== Segment start ==
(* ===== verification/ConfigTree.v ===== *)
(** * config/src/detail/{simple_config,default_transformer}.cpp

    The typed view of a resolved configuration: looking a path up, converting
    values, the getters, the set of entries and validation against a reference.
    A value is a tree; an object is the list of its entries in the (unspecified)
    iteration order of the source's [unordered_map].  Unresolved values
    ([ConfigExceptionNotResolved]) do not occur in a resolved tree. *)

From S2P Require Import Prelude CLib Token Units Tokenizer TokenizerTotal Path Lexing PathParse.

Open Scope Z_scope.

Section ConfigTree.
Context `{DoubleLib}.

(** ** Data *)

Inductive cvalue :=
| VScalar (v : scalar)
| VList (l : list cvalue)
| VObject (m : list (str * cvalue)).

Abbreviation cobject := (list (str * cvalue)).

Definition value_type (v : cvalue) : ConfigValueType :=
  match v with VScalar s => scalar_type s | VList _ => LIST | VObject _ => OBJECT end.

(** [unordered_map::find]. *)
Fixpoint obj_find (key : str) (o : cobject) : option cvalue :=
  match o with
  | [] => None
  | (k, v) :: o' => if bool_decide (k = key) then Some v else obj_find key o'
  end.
== Segment end ==
== Segment start ==
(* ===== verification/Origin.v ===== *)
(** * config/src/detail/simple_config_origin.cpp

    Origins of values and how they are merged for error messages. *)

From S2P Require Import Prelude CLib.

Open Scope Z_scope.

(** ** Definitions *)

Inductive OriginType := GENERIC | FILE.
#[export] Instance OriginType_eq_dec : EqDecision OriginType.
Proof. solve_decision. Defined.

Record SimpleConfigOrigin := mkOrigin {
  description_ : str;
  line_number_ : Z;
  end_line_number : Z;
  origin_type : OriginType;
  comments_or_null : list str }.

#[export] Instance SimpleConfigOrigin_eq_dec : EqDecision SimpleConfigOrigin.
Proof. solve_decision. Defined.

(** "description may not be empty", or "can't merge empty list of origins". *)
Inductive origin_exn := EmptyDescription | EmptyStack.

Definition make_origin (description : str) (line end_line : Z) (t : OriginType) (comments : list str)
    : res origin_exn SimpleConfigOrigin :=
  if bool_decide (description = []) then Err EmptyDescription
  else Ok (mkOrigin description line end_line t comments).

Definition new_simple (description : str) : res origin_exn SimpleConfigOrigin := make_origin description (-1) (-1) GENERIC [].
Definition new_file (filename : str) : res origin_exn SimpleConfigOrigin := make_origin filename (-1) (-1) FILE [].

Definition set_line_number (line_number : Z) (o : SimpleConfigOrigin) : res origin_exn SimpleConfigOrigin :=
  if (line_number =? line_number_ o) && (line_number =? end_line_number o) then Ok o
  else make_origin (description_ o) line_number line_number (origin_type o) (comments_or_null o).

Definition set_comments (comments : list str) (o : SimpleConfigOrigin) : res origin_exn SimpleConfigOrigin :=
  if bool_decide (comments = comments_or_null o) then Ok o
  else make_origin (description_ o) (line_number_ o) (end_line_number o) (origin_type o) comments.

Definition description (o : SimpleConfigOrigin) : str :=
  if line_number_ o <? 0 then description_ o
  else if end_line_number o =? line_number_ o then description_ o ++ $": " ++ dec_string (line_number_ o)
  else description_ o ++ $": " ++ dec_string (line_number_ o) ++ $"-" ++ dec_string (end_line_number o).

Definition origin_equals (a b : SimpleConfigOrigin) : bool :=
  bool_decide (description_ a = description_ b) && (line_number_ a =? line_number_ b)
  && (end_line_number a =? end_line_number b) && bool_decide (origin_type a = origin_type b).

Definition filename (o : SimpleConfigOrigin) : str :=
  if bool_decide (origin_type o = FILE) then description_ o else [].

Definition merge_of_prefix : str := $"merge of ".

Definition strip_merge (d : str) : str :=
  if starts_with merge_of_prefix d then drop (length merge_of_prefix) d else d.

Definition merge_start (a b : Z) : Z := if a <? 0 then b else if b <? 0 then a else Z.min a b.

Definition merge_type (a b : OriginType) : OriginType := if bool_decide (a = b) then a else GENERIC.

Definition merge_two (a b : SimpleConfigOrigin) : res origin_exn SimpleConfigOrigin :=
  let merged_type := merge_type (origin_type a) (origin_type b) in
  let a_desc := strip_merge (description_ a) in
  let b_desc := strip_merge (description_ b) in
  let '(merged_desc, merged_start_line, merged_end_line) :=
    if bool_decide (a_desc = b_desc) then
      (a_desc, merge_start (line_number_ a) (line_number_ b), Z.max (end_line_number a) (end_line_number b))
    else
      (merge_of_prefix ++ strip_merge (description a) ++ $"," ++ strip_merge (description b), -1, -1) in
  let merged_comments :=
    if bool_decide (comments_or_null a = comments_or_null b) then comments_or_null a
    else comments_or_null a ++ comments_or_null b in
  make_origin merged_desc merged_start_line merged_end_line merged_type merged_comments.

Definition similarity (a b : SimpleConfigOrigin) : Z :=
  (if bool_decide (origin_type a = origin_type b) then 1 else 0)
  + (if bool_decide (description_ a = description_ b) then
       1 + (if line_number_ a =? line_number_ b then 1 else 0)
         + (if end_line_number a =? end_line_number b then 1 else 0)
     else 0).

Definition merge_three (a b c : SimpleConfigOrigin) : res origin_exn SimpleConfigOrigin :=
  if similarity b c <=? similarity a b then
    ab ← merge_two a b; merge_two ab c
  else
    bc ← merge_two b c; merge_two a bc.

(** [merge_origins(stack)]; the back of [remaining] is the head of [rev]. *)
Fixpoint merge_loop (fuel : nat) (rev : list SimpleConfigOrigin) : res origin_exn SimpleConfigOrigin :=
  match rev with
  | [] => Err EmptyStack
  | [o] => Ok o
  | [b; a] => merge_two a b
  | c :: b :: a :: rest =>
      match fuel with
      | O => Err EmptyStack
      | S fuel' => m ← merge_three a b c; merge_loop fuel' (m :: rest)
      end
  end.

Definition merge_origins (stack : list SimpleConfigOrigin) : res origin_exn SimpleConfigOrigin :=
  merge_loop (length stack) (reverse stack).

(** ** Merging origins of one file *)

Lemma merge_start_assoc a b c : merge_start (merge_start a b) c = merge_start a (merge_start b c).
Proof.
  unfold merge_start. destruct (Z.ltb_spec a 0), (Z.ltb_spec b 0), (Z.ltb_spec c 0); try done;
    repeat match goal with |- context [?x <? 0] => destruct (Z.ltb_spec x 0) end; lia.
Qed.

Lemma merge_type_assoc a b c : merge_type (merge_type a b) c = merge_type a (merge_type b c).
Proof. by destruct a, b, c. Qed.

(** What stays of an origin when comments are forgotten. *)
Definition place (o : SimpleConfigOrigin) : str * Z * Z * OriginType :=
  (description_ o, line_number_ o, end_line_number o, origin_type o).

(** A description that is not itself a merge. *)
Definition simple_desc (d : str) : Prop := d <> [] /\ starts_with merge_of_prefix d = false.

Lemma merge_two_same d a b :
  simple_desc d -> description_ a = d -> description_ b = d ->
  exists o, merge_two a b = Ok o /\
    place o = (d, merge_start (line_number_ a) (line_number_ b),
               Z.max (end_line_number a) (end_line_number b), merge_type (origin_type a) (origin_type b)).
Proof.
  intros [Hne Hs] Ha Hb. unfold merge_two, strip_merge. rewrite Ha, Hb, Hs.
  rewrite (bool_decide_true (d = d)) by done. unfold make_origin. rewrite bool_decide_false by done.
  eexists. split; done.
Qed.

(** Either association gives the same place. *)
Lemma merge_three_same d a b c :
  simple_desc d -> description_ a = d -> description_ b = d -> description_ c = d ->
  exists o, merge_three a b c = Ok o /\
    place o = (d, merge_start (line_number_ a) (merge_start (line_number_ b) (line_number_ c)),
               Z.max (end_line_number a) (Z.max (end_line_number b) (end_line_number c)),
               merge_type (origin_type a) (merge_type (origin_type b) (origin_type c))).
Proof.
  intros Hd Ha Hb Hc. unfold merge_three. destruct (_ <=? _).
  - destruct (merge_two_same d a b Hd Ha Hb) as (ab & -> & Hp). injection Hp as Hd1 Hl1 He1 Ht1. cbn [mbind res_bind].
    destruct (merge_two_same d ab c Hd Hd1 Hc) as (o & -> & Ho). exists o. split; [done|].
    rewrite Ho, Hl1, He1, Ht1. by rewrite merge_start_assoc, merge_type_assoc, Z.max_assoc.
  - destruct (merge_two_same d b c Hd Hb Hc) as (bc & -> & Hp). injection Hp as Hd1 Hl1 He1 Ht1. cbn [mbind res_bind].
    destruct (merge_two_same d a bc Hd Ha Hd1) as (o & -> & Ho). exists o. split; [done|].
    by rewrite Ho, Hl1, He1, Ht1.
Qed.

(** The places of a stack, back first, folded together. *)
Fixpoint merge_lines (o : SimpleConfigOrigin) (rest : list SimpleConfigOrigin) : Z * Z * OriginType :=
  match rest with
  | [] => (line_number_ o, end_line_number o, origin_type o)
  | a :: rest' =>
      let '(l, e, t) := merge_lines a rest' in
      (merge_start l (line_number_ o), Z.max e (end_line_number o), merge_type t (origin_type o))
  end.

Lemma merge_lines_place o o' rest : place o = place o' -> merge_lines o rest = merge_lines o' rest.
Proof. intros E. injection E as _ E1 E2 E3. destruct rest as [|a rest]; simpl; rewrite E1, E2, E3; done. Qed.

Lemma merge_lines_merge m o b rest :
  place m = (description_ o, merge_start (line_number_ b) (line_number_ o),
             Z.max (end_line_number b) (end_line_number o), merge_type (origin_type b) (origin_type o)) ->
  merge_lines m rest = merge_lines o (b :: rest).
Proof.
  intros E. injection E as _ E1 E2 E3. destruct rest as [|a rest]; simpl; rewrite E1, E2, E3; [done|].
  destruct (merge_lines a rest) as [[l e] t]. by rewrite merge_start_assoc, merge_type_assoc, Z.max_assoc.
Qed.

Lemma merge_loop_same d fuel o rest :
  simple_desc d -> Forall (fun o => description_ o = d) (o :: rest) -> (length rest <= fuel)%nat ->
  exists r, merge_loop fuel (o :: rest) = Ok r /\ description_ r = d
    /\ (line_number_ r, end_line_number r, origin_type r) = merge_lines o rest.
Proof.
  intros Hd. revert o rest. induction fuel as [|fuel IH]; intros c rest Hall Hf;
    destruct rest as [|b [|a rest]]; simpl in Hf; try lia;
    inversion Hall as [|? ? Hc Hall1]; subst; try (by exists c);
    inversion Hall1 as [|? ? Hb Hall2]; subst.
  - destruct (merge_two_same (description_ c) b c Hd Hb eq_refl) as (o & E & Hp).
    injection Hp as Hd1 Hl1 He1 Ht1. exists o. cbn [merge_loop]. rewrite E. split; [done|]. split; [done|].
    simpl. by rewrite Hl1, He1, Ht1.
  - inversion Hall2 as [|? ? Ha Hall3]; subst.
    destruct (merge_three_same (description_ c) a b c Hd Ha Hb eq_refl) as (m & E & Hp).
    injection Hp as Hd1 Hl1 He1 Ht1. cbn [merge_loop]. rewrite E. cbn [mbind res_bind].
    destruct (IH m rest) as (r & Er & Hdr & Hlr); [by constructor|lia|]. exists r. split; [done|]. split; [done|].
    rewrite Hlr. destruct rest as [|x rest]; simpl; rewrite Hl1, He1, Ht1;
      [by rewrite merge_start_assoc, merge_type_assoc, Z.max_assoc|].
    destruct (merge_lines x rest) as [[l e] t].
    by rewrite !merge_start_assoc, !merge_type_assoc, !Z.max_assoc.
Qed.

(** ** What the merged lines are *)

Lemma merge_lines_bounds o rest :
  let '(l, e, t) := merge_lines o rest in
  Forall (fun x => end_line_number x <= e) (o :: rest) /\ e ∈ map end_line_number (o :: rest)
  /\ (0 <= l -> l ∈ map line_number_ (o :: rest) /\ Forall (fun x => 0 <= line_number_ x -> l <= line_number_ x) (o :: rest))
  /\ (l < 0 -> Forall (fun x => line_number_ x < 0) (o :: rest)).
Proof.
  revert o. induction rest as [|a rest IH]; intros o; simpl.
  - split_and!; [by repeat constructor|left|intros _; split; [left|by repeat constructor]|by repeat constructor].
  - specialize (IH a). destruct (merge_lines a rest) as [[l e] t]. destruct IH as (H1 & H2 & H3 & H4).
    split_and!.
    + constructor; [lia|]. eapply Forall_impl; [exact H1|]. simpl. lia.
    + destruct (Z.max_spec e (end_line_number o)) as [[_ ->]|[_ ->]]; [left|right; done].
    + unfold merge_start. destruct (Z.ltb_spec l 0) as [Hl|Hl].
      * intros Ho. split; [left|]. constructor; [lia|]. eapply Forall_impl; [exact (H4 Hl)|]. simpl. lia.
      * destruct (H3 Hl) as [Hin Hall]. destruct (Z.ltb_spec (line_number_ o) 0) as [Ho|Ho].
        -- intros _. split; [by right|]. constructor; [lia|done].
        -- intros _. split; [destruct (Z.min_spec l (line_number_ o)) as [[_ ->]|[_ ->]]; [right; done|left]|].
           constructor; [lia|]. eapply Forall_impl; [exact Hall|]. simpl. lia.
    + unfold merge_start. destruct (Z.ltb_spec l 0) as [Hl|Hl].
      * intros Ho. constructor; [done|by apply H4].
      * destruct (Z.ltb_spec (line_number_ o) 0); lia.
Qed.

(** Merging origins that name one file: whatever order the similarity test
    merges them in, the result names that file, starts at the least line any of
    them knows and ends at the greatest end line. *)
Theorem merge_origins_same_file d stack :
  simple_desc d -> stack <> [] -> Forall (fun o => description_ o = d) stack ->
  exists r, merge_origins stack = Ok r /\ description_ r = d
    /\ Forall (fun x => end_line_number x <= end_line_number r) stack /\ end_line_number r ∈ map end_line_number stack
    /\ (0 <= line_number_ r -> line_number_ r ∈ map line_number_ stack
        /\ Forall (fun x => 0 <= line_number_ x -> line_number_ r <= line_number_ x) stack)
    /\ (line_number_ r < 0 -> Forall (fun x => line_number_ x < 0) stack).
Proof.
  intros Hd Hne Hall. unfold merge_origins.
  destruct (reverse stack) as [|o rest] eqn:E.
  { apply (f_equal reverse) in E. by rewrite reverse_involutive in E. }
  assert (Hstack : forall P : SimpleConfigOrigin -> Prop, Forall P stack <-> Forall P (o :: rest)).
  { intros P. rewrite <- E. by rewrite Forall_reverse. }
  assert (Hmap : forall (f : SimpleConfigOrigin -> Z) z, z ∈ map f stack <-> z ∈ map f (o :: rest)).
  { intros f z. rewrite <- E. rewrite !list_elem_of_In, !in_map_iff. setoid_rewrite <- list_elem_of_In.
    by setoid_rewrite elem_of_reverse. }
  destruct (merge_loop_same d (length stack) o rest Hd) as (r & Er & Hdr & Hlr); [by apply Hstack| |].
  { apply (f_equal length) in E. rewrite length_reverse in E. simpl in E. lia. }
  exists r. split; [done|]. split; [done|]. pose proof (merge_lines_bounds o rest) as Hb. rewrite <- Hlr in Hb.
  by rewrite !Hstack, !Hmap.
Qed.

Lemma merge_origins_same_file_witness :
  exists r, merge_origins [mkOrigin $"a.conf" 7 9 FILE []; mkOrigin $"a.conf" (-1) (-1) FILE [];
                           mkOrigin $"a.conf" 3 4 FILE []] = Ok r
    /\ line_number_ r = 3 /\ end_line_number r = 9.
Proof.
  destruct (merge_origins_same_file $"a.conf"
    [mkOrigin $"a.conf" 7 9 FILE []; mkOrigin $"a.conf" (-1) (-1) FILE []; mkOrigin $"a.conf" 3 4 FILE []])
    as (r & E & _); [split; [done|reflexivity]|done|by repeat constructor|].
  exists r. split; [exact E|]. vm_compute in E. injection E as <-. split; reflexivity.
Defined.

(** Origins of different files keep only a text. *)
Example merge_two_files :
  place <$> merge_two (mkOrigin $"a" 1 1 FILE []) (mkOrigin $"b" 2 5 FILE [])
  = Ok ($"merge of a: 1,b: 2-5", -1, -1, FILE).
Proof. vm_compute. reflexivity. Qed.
== Segment end ==
== Segment start ==
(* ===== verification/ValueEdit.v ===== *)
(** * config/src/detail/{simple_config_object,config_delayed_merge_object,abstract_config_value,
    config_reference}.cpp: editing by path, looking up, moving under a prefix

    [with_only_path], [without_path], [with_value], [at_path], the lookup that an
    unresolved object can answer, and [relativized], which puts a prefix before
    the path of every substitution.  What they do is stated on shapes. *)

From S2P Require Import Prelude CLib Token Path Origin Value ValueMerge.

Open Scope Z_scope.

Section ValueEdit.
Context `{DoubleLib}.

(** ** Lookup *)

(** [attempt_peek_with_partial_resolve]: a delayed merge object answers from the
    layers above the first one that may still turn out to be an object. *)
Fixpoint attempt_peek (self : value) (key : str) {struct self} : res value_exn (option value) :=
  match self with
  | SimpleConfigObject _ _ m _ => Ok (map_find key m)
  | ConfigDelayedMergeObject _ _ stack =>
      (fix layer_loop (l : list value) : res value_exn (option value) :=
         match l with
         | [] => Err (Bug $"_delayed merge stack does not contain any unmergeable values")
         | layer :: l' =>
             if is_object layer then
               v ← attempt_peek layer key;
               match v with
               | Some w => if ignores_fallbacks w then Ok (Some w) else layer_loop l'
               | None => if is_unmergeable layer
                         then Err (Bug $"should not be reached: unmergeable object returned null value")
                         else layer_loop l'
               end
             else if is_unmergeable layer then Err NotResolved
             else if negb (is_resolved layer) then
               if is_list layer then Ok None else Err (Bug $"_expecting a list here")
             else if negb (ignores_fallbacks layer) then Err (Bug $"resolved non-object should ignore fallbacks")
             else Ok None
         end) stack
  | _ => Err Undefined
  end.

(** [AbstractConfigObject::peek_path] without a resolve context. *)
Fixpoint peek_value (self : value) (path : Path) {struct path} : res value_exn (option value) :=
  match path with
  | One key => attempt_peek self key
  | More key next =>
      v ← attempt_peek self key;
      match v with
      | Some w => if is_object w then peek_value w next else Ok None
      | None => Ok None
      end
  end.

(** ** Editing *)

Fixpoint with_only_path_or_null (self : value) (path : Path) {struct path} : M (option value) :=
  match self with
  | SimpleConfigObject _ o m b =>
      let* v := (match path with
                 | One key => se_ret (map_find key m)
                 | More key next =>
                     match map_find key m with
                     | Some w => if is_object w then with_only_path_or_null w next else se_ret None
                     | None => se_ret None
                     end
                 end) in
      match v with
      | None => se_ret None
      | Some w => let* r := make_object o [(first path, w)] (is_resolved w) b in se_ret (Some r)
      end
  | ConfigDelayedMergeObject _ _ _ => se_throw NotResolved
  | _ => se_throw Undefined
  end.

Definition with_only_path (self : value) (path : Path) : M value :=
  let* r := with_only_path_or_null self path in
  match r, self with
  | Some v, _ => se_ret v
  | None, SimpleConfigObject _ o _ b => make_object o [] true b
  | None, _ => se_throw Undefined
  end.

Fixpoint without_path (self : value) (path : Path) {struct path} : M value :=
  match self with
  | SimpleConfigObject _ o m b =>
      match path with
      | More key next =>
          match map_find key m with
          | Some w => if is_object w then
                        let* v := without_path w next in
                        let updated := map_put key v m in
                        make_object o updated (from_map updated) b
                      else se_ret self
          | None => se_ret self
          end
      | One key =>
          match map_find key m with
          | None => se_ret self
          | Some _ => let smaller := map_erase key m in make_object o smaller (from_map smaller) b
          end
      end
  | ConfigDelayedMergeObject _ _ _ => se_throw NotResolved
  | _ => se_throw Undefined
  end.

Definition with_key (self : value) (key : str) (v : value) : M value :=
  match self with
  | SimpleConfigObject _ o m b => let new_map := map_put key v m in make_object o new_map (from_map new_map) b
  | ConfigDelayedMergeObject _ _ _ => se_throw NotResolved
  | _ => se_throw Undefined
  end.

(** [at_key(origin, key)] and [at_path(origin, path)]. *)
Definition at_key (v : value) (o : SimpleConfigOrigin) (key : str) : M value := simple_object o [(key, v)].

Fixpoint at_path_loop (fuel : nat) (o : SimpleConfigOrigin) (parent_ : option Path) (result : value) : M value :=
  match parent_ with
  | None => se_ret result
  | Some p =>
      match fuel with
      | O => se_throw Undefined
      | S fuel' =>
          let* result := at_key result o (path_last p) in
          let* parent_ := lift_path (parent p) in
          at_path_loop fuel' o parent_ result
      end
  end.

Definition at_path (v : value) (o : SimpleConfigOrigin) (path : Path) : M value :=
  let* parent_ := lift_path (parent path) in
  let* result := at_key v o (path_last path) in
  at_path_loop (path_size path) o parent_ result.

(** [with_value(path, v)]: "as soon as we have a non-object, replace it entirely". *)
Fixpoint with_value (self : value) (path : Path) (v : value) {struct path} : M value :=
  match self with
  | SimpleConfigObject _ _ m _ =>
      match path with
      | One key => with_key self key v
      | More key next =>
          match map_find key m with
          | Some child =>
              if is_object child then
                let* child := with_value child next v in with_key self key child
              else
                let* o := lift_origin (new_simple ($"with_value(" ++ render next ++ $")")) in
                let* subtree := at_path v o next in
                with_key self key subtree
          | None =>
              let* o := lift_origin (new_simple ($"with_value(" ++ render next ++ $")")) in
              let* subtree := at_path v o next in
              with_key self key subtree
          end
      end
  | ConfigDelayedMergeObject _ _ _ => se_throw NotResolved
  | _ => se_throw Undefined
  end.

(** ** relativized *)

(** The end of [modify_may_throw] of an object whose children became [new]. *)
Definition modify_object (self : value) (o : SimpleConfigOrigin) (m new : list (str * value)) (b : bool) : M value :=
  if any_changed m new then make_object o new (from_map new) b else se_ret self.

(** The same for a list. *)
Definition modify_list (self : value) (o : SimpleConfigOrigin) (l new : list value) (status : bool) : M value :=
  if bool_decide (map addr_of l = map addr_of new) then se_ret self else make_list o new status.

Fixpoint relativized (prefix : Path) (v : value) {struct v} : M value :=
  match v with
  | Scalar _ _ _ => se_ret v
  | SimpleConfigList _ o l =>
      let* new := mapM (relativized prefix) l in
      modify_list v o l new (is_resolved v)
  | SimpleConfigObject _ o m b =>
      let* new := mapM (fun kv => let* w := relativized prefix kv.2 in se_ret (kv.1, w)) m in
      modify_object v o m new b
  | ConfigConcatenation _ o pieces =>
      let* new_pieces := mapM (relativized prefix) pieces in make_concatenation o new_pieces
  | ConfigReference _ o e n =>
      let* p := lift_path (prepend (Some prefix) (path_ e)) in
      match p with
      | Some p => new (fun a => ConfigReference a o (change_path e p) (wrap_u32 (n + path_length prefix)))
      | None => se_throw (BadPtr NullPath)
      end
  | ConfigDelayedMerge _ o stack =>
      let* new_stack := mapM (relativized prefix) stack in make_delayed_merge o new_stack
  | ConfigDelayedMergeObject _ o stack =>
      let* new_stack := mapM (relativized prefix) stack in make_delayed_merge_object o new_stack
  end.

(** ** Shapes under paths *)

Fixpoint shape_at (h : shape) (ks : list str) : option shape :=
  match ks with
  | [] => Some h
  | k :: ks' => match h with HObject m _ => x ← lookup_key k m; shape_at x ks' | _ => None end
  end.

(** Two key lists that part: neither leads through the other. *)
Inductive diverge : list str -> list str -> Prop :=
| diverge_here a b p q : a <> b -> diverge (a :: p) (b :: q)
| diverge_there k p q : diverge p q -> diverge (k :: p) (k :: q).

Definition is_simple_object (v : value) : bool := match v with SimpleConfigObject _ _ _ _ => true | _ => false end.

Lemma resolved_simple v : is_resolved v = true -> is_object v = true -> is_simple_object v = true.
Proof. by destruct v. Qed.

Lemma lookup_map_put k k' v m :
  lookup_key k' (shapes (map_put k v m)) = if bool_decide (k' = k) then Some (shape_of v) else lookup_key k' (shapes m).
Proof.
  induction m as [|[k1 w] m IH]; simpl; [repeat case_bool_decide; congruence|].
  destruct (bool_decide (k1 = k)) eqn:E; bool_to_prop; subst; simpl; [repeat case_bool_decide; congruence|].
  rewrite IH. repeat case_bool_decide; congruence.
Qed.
== Segment end ==
Your objective: Given the records above, reproduce precisely and only the lines between the line holding "(* ===== verification/ConfigTree.v ===== *)" and the line holding "values, the getters, the", inclusive.

Exercise solution:
(* ===== verification/ConfigTree.v ===== *)
(** * config/src/detail/{simple_config,default_transformer}.cpp

    The typed view of a resolved configuration: looking a path up, converting
    values, the getters, the set of entries and validation against a reference.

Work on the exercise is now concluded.